Directions —
Please print the records below exactly as they are written.

Stored data entries
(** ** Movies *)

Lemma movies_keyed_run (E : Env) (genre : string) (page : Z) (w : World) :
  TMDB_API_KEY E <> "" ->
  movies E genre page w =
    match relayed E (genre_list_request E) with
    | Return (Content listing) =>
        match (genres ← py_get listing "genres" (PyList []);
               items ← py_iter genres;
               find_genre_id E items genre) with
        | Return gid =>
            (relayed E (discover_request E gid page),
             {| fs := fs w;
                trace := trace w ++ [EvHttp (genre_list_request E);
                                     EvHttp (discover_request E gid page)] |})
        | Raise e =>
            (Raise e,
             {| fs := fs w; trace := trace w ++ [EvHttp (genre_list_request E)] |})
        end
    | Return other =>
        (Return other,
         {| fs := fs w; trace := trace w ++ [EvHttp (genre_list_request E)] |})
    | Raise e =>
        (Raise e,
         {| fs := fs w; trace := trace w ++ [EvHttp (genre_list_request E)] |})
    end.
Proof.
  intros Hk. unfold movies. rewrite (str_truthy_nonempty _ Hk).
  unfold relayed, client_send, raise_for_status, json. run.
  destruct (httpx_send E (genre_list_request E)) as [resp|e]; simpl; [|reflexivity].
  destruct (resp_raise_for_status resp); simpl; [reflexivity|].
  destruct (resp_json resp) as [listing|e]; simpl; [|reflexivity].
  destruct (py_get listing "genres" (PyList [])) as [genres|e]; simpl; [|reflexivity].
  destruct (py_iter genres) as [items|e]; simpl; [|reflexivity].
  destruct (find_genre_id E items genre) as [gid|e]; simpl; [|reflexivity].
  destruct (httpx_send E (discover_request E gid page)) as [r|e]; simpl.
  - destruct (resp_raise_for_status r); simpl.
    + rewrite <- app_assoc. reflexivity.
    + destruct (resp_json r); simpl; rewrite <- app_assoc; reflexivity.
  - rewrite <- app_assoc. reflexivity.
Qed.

Solution —
(** ** Movies *)

Lemma movies_keyed_run (E : Env) (genre : string) (page : Z) (w : World) :
  TMDB_API_KEY E <> "" ->
  movies E genre page w =
    match relayed E (genre_list_request E) with
    | Return (Content listing) =>
        match (genres ← py_get listing "genres" (PyList []);
               items ← py_iter genres;
               find_genre_id E items genre) with
        | Return gid =>
            (relayed E (discover_request E gid page),
             {| fs := fs w;
                trace := trace w ++ [EvHttp (genre_list_request E);
                                     EvHttp (discover_request E gid page)] |})
        | Raise e =>
            (Raise e,
             {| fs := fs w; trace := trace w ++ [EvHttp (genre_list_request E)] |})
        end
    | Return other =>
        (Return other,
         {| fs := fs w; trace := trace w ++ [EvHttp (genre_list_request E)] |})
    | Raise e =>
        (Raise e,
         {| fs := fs w; trace := trace w ++ [EvHttp (genre_list_request E)] |})
    end.
Proof.
  intros Hk. unfold movies. rewrite (str_truthy_nonempty _ Hk).
  unfold relayed, client_send, raise_for_status, json. run.
  destruct (httpx_send E (genre_list_request E)) as [resp|e]; simpl; [|reflexivity].
  destruct (resp_raise_for_status resp); simpl; [reflexivity|].
  destruct (resp_json resp) as [listing|e]; simpl; [|reflexivity].
  destruct (py_get listing "genres" (PyList [])) as [genres|e]; simpl; [|reflexivity].
  destruct (py_iter genres) as [items|e]; simpl; [|reflexivity].
  destruct (find_genre_id E items genre) as [gid|e]; simpl; [|reflexivity].
  destruct (httpx_send E (discover_request E gid page)) as [r|e]; simpl.
  - destruct (resp_raise_for_status r); simpl.
    + rewrite <- app_assoc. reflexivity.
    + destruct (resp_json r); simpl; rewrite <- app_assoc; reflexivity.
  - rewrite <- app_assoc. reflexivity.
Qed.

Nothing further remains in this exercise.